HUKUM

Poligami Dalam Perundang- Undangan Negara Muslim
Oleh : Ali Trigiyatno
Poligami dalam perundang-undangan
Dalam mengatur poligami terdapat beragam aturan di negara negara muslim dewasa ini, yang pada dasarnya ada semangat diantara mereka yakni bertujuan mengatur, membatasi dan berusaha melindungi dan menjamin hak-hak kaum perempuan yang sering berada pada posisi lebih lemah. Bahkan di antara negara negara itu ada yang melarang sama sekali dan menganggapnya sebagai tindak pidana yang dapat dipidana kurungan atau denda.

A. Negara yang melarang sama sekali poligami
Menarik sekali apa yang ditetapkan di negara Tunisia dan Turki. Di dua negara ini seorang pria tidak dapat melakukan poligami kecuali kalau ia ingin dipenjara atau didenda. Di Turki dan Tunisia poligami menjadi barang terlarang bagi pria.
Ketentuan yang melarang poligami ini di Tunisia diatur dalam undang-undang status perorangan (the code of personal status) tahun 1956 pasal 18. Dalam pasal ini dinyatakan dengan tegas bahwa poligami dalam bentuk apapun dan dengan alasan apapun dinyatakan sebagai hal terlarang, dan barangsiapa yang melanggarnya maka ia dapat dipenjara selama satu tahun atau denda 24.000 francs.( Muhammad Abu Zahrah: Tandzimu Al Usroh wa Tandzimun nasl.50)
Sedang di Turki ketentuan yang melarang poligami terdapat dalam civil code 1926 pasal 93, 112 dan 114 yang mana ketentuannya melarang poligami dan pelanggarnya dapat dijatuhi hukuman .( Mahmood Tahir: Personal Law in Islamic Countries:273)
Alasan yang dipakai kedua negara ini dalam melarang poligami adalah tidak mungkinnya dipenuhi syarat adil sebagaimana disyaratkan Alquran dalam poligami, dan Allah sendiri menyatakan dalam ayat lain “Walan tastati’u an ta’dilu baina An nisai walau harastum bihi” yang berarti kamu sekali kali tidak akan sanggup berlaku adil diantara istri-istrimu walau kamu sangat menginginkannya. Kalau syarat yang membolehkan tak terpenuhi dengan sendirinya kebolehan itu menjadi tidak ada.
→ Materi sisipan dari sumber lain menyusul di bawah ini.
(** For [0 < q], the exponent [e] with [2^e <= q < 2^(e+1)]. *)
Definition floor_log2 (q : Q) : Z :=
  let e := Z.log2 (Qnum q) - Z.log2 (Zpos (Qden q)) in
  if Qle_bool (2 ^ e) q then e else e - 1.

(** The unit in the last place of the floats around [q]. *)
Definition ulp (q : Q) : Q := (2 ^ (Z.max (floor_log2 q) emin - (prec - 1)))%Q.

Definition round_pos (q : Q) : Q := (inject_Z (rint (q / ulp q)) * ulp q)%Q.

(** The float nearest to [q], as a reduced fraction. *)
Definition round (q : Q) : Q :=
  let q := Qred q in
  match (q ?= 0)%Q with
  | Eq => 0%Q
  | Gt => Qred (round_pos q)
  | Lt => Qred (- round_pos (- q))
  end.

(** [float(z)], [x / y] and [x * y]. *)
Definition of_int (z : Z) : Q := round (inject_Z z).
Definition div (x y : Q) : Q := round (x / y).
Definition mul (x y : Q) : Q := round (x * y).

(** [round(x, 2)] on a numpy [float64], which is [ndarray.round]: multiply
    by [10**2], [rint], divide by [10**2]. *)
Definition around2 (x : Q) : Q := div (inject_Z (rint (mul x 100))) 100.

End Float64.

(** ** Unit designators *)

(** The four cells [Squad], [Platoon], [Company], [Battalion] that
    [parse_unit] returns and that every event and membership row carries. *)
Record unit_fields : Type := mkUnit {
  Squad : option string;
  Platoon : option string;
  Company : option string;
  Battalion : option string
}.

Definition no_unit : unit_fields := mkUnit None None None None.

Definition option_eqb {A : Type} (eqb : A -> A -> bool) (x y : option A) : bool :=
  match x, y with
  | Some a, Some b => eqb a b
  | None, None => true
  | _, _ => false
  end.

Definition unit_eqb (u v : unit_fields) : bool :=
  option_eqb String.eqb (Squad u) (Squad v) &&
  option_eqb String.eqb (Platoon u) (Platoon v) &&
  option_eqb String.eqb (Company u) (Company v) &&
  option_eqb String.eqb (Battalion u) (Battalion v).

(** ** Input documents, events and memberships

    [extract_events] and [create_memberships] are the same text in
    [Milpacs/unitStrengthHistory.py] (lines 47-106) and in
    [cohortRetentionAnalysis.py] (lines 45-104); each script calls its own
    [parse_unit], which is the parameter of the section below. *)

(** One entry of a member's ["records"] list, read with
    [record["recordType"]], [record["recordDate"]] and
    [record["recordDetails"]].  The three keys are there and hold strings: an
    entry that lacks a key, or holds [null] under it (a [KeyError], a
    [TypeError] or an [AttributeError] in the scripts), is not a [record]. *)
Record record : Type := mkRecord {
  recordType : string;
  recordDate : string;
  recordDetails : string
}.

(** A member document; [records] is [None] when the key is missing. *)
Record document : Type := mkDocument {
  records : option (list record)
}.

Inductive event_tag : Type := transfer | discharge.

(** A row of [events_df]. *)
Record event_row : Type := mkEvent {
  date : Datetime.datetime;
  event : event_tag;
  fields : unit_fields
}.

(** A dict appended to [memberships]; [end_date] is [None] from the moment
    the dict is created until the statement that closes it. *)
Record membership : Type := mkMembership {
  start_date : Datetime.datetime;
  unit_of : unit_fields;
  end_date : option Datetime.datetime
}.

Definition set_end_date (m : membership) (e : Datetime.datetime) : membership :=
  mkMembership (start_date m) (unit_of m) (Some e).

(** The clock behind [datetime.now()]: [clk n] is what the [n]-th read
    returns.  Code that reads the clock gets the number of reads made so far
    and returns the new number. *)
Definition clock : Type := nat -> Datetime.datetime.

(** [sort_values('date')] followed by [reset_index(drop=True)]: rows in
    ascending date order.  Rows of one date are kept here in their order of
    arrival; pandas sorts with quicksort by default, which does not promise
    that order (it keeps it on short frames only).  The properties proved
    below rest on the dates of the sorted rows, on their order by date and
    on the rows being those of the input, not on the order of the rows of
    one date. *)
Fixpoint insert_by_date (e : event_row) (l : list event_row) : list event_row :=
  match l with
  | [] => [e]
  | x :: l' => if date e <=? date x then e :: l else x :: insert_by_date e l'
  end.

Definition sort_values_date (l : list event_row) : list event_row :=
  fold_right insert_by_date [] l.

Section Events.

Variable parse_unit : string -> result unit_fields.

(** The body of the [for record in ...] loop: the rows it appends. *)
Definition record_events (r : record) : result (list event_row) :=
  let record_type := recordType r in
  record_date <- Datetime.strptime (recordDate r) ;;
  let details := recordDetails r in
  if String.eqb record_type "RECORD_TYPE_TRANSFER" then
    let unit_str := Text.strip (last (Text.split "Assigned" details) "") in
    unit <- parse_unit unit_str ;;
    Ok [mkEvent record_date transfer unit]
  else if String.eqb record_type "RECORD_TYPE_DISCHARGE" then
    Ok [mkEvent record_date discharge no_unit]
  else Ok [].

Fixpoint extract_loop (rs : list record) (events : list event_row)
  : result (list event_row) :=
  match rs with
  | [] => Ok events
  | r :: rs' =>
      rows <- record_events r ;;
      extract_loop rs' (events ++ rows)
  end.

Definition extract_events (data : document) : result (list event_row) :=
  events <- extract_loop (match records data with Some rs => rs | None => [] end) [] ;;
  Ok (sort_values_date events).

End Events.

(** The state of the loop of [create_memberships]: the list [memberships]
    and [current_assignment]. *)
Definition builder : Type := (list membership * option membership)%type.

Definition create_step (st : builder) (ev : event_row) : builder :=
  let (memberships, current_assignment) := st in
  match event ev with
  | transfer =>
      let memberships :=
        match current_assignment with
        | Some c =>
            memberships ++ [set_end_date c (date ev - Datetime.timedelta 1)]
        | None => memberships
        end in
      (memberships, Some (mkMembership (date ev) (fields ev) None))
  | discharge =>
      match current_assignment with
      | Some c => (memberships ++ [set_end_date c (date ev)], None)
      | None => (memberships, None)
      end
  end.

Definition create_loop (events_df : list event_row) : builder :=
  fold_left create_step events_df ([], None).

(** [create_memberships] reads the clock once, after the loop, when an
    assignment is still open. *)
Definition create_memberships (clk : clock) (n : nat) (events_df : list event_row)
  : list membership * nat :=
  let (memberships, current_assignment) := create_loop events_df in
  match current_assignment with
  | Some c => (memberships ++ [set_end_date c (clk n)], S n)
  | None => (memberships, n)
  end.

(** ** [pandas]: the data-frame operations the scripts call

    A data frame is the list of its rows.  Timestamps are not bounded here
    (a [datetime64[ns]] column holds years 1678 to 2261 only). *)

Module Pandas.
Import Datetime.

(** [pd.date_range(start=s, end=e)]: [s], [s] + 1 day, ... up to [e]. *)
Definition date_range (s e : datetime) : list datetime :=
  if e <? s then []
  else map (fun k => s + timedelta (Z.of_nat k))
           (seq 0 (Z.to_nat ((e - s) / DAY) + 1)).

(** A unit none of whose four cells is null. *)
Definition notna (u : unit_fields) : bool :=
  match Squad u, Platoon u, Company u, Battalion u with
  | Some _, Some _, Some _, Some _ => true
  | _, _, _, _ => false
  end.

Definition lex (c1 c2 : comparison) : comparison :=
  match c1 with Eq => c2 | _ => c1 end.

Definition cell_compare (x y : option string) : comparison :=
  match x, y with
  | Some a, Some b => String.compare a b
  | None, None => Eq
  | None, Some _ => Gt
  | Some _, None => Lt
  end.

(** The column order of both [groupby] calls: Battalion, Company, Platoon,
    Squad. *)
Definition unit_compare (u v : unit_fields) : comparison :=
  lex (cell_compare (Battalion u) (Battalion v))
   (lex (cell_compare (Company u) (Company v))
     (lex (cell_compare (Platoon u) (Platoon v))
          (cell_compare (Squad u) (Squad v)))).

Definition leb_of {A : Type} (cmp : A -> A -> comparison) (x y : A) : bool :=
  match cmp x y with Gt => false | _ => true end.

Section Frames.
B. Negara– negara yang memperketat pologami
Pada umumnya negara negara muslim dewasa ini bersikap cukup ketat dalam masalah poligami dengan melakukan serangkaian batasan batasan dan syarat syarat yang harus dipenuhi termasuk di dalamnya izin dari pengadilan. Di negara Lebanon, Yordania dan Maroko UU mereka memberikan hak kepada istri untuk mengajukan syarat saat akad nikah agar suaminya tidak melakukan poligami. Jika suami melanggar syarat ini maka ia dapat mengajukan cerai ke pengadilan. Di Yordania hal ini diatur dalam The Code of Personal Status 1976 pasal 19, sedang di Lebanon diatur dalam The law of Family right 1917- 1962 pasal 38. Di Maroko ketentuan ini diatur dalam the code of personal status 1957 – 1958 pasal 31.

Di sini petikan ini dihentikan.